SUPPLIED INFORMATION
---
(** * The device configuration script engine of bmp-script.c

    A shallow embedding of [source/bmp-script.c] (Black Magic Probe Book):
    the MCU family matcher, the script line parser, the loader of the
    hard-coded scripts, the script iterator and the formatter that renders an
    instruction as a GDB [set] command.

    Conventions of the embedding.
    - A C string is the list of its characters before the terminating NUL
      (so a list never holds the NUL character itself); a pointer into a
      string is the suffix that starts there, or an offset from the start of
      the string where the code subtracts or compares pointers.
    - A character is a byte. A plain [char] is signed, as it is for the
      compilers of the x86 targets: where the code compares a [char] with
      [' '] or subtracts ['0'] from it, a byte from 0x80 on is a negative
      value. The functions of <ctype.h> see such a byte as no digit, no
      letter and no white space.
    - [uint32_t] is a [Z] in [0, 2^32), with the wrap-around written out.
    - The build is the debug build: [assert] is active, and a failing
      assertion ends the run ([AssertFail]).
    - Memory allocation ([malloc], [realloc], [strdup]) succeeds. *)

From Stdlib Require Import Ascii String.
From Stdlib Require Import List ZArith Lia Bool Arith.
Import ListNotations.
---
TASK REQUIREMENTS
Taking the line with "[' '] or subtracts" as the first, copy every line through the end of the entries above exactly, with no others.

ANSWER
      [' '] or subtracts ['0'] from it, a byte from 0x80 on is a negative
      value. The functions of <ctype.h> see such a byte as no digit, no
      letter and no white space.
    - [uint32_t] is a [Z] in [0, 2^32), with the wrap-around written out.
    - The build is the debug build: [assert] is active, and a failing
      assertion ends the run ([AssertFail]).
    - Memory allocation ([malloc], [realloc], [strdup]) succeeds. *)

From Stdlib Require Import Ascii String.
From Stdlib Require Import List ZArith Lia Bool Arith.
Import ListNotations.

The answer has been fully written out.